(* ===== verification/F64Exact.v ===== *)
(** * F64Exact.v: integers below 2^53 are exact

    A double precision number has 53 bits: an unsigned integer below 2^53 is
    converted without rounding, and half of it is exact too. *)
From Stdlib Require Import SpecFloat.
From S2P Require Import Prelude F64.

Lemma digits2_log2 p : Z.pos (digits2_pos p) = Z.log2 (Z.pos p) + 1.
Proof.
  induction p as [p IH|p IH|]; [..|done]; cbn [digits2_pos]; rewrite Pos2Z.inj_succ, IH.
  - rewrite (Pos2Z.inj_xI p). rewrite Z.log2_succ_double by lia. lia.
  - rewrite (Pos2Z.inj_xO p). rewrite Z.log2_double by lia. lia.
Qed.

Lemma iter_pos_iter {A} (f : A → A) n x : @SpecFloat.iter_pos A f n x = Pos.iter f x n.
Proof.
  revert x. induction n as [n IH|n IH|]; intros x; simpl; [..|done].
  - rewrite !IH. by rewrite <- !Pos.iter_swap.
  - by rewrite !IH.
Qed.

Lemma shr_1_double m : shr_1 (Build_shr_record (m * 2) false false) = Build_shr_record m false false.
Proof. rewrite Z.mul_comm. by destruct m. Qed.

(** Shifting out zero bits loses nothing. *)
Lemma shr_exact n m :
  @SpecFloat.iter_pos shr_record shr_1 n (Build_shr_record (m * 2 ^ Z.pos n) false false) = Build_shr_record m false false.
Proof.
  rewrite iter_pos_iter. revert m. induction n as [|n IH] using Pos.peano_ind; intros m.
  - cbn [Pos.iter]. change (2 ^ 1) with 2. apply shr_1_double.
  - rewrite Pos.iter_succ. rewrite Pos2Z.inj_succ, Z.pow_succ_r by lia.
    replace (m * (2 * 2 ^ Z.pos n)) with ((m * 2) * 2 ^ Z.pos n) by ring. rewrite IH.
    apply shr_1_double.
Qed.

Lemma shr_fexp_exact q k e :
  0 ≤ k → fexp 53 1024 (Zdigits2 (q * 2 ^ k) + e) - e = k →
  shr_fexp 53 1024 (q * 2 ^ k) e loc_Exact = (Build_shr_record q false false, e + k).
Proof.
  intros Hk Hf. unfold shr_fexp. rewrite Hf. cbn [shr_record_of_loc]. destruct k as [|k|]; [|cbn [shr]|lia].
  - cbn [shr]. by rewrite Z.pow_0_r, Z.mul_1_r, Z.add_0_r.
  - by rewrite shr_exact.
Qed.

Lemma digits_shift q k : 0 < q → 0 ≤ k → Zdigits2 (q * 2 ^ k) = Zdigits2 q + k.
Proof.
  intros Hq Hk. assert (Hp : 0 < 2 ^ k) by (apply Z.pow_pos_nonneg; lia).
  assert (∀ x, 0 < x → Zdigits2 x = Z.log2 x + 1) as Hd.
  { intros [|x|x] ?; try lia. apply digits2_log2. }
  rewrite !Hd by nia. rewrite Z.log2_mul_pow2 by lia. lia.
Qed.

Lemma round_exact q k e :
  0 ≤ k → fexp 53 1024 (Z.pos (digits2_pos q) + (k + e)) = k + e → k + e ≤ 971 →
  binary_round_aux 53 1024 false (Z.pos q * 2 ^ k) e loc_Exact = S754_finite false q (e + k).
Proof.
  intros Hk Hf He. unfold binary_round_aux.
  rewrite shr_fexp_exact by (rewrite ?digits_shift by lia; cbn [Zdigits2]; first [lia | rewrite <- Z.add_assoc, Hf; lia]).
  cbn [shr_m loc_of_shr_record round_nearest_even].
  pose proof (shr_fexp_exact (Z.pos q) 0 (e + k)) as E. rewrite Z.pow_0_r, Z.mul_1_r, Z.add_0_r in E.
  rewrite E; [|lia|cbn [Zdigits2]; rewrite (Z.add_comm e k), Hf; lia]. cbn [shr_m].
  destruct (Z.leb_spec (e + k) (1024 - 53)); [done|lia].
Qed.

Lemma iter_xO p n : Pos.iter xO p n = (p * 2 ^ n)%positive.
Proof.
  induction n as [|n IH] using Pos.peano_ind; [cbn; lia|]. rewrite Pos.iter_succ, IH, Pos.pow_succ_r. lia.
Qed.

(** The mantissa of an integer below 2^53, its exponent. *)
Lemma u64_as_f64_exact v : 0 < v < 2 ^ 53 →
  ∃ m, u64_as_f64 v = S754_finite false m (Z.log2 v - 52) ∧ Z.pos m = v * 2 ^ (52 - Z.log2 v).
Proof.
  intros [Hv Hlt]. destruct v as [|p|]; [lia| |lia].
  assert (Hl : 0 ≤ Z.log2 (Z.pos p) < 53).
  { split; [apply Z.log2_nonneg|]. apply Z.log2_lt_pow2; lia. }
  unfold u64_as_f64, f64_of. cbn [binary_normalize]. unfold binary_round, shl_align.
  rewrite digits2_log2. unfold fexp, emin. rewrite Z.max_l by lia.
  replace (Z.log2 (Z.pos p) + 1 + 0 - 53 - 0) with (Z.log2 (Z.pos p) - 52) by lia.
  replace (Z.log2 (Z.pos p) + 1 + 0 - 53) with (Z.log2 (Z.pos p) - 52) by lia.
  set (l := Z.log2 (Z.pos p)) in *.
  assert (Hround : ∀ q e, Z.pos q = Z.pos p * 2 ^ (52 - l) → e = l - 52 →
    binary_round_aux 53 1024 false (Z.pos q) e loc_Exact = S754_finite false q (l - 52)).
  { intros q e Hq ->. pose proof (round_exact q 0 (l - 52)) as E. rewrite Z.pow_0_r, Z.mul_1_r, Z.add_0_r in E. apply E; [lia| |lia].
    rewrite digits2_log2, Hq, Z.log2_mul_pow2 by lia. fold l. unfold fexp, emin. lia. }
  destruct (l - 52) as [|d|d] eqn:Ed; [|lia|].
  - exists p. split; [rewrite (Hround p 0); [done| |lia]|]; replace (52 - l) with 0 by lia; lia.
  - rewrite iter_xO. assert (Hm : Z.pos (p * 2 ^ d) = Z.pos p * 2 ^ (52 - l)).
    { rewrite Pos2Z.inj_mul, Pos2Z.inj_pow. f_equal. f_equal. lia. }
    exists (p * 2 ^ d)%positive. split; [|done]. by apply Hround.
Qed.

Definition f64_half : f64 := f64_of 1 (-1).

Lemma f64_half_exact v : 0 ≤ v < 2 ^ 53 → f64_as_u64 (f64_mul (u64_as_f64 v) f64_half) = v / 2.
Proof.
  intros Hv. destruct (decide (v = 0)) as [->|Hne]; [by vm_compute|].
  destruct (u64_as_f64_exact v) as (m & -> & Hm); [lia|].
  assert (Hl : 0 ≤ Z.log2 v < 53) by (split; [apply Z.log2_nonneg|apply Z.log2_lt_pow2; lia]).
  change f64_half with (S754_finite false (2 ^ 52) (-53)). unfold f64_mul, SFmul. cbn [xorb].
  rewrite Pos2Z.inj_mul, Pos2Z.inj_pow.
  replace (Z.log2 v - 52 + -53) with (Z.log2 v - 105) by lia.
  rewrite round_exact; [|lia| |lia].
  2: { rewrite digits2_log2, Hm, Z.log2_mul_pow2 by lia. unfold fexp, emin. lia. }
  unfold f64_as_u64. rewrite Z.shiftl_div_pow2 by lia. rewrite Hm.
  replace (- (Z.log2 v - 105 + 52)) with (52 - Z.log2 v + 1) by lia.
  rewrite Z.pow_add_r by lia. rewrite Z.pow_1_r.
  assert (0 < 2 ^ (52 - Z.log2 v)) by (apply Z.pow_pos_nonneg; lia).
  rewrite (Z.mul_comm v), Z.div_mul_cancel_l by lia.
  pose proof (Z.div_le_upper_bound v 2 v). unfold U64_MAX. lia.
Qed.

◇ ◇ ◇ ◇

- THE PROBLEM -
Your reply is to repeat, unchanged, the lines above running from the one with "0 ≤ k → fexp 53 1024 (Z.pos" up to and including the one with "cbn [shr_m loc_of_shr_record".

- SOLUTION TO THE EXERCISE -
  0 ≤ k → fexp 53 1024 (Z.pos (digits2_pos q) + (k + e)) = k + e → k + e ≤ 971 →
  binary_round_aux 53 1024 false (Z.pos q * 2 ^ k) e loc_Exact = S754_finite false q (e + k).
Proof.
  intros Hk Hf He. unfold binary_round_aux.
  rewrite shr_fexp_exact by (rewrite ?digits_shift by lia; cbn [Zdigits2]; first [lia | rewrite <- Z.add_assoc, Hf; lia]).
  cbn [shr_m loc_of_shr_record round_nearest_even].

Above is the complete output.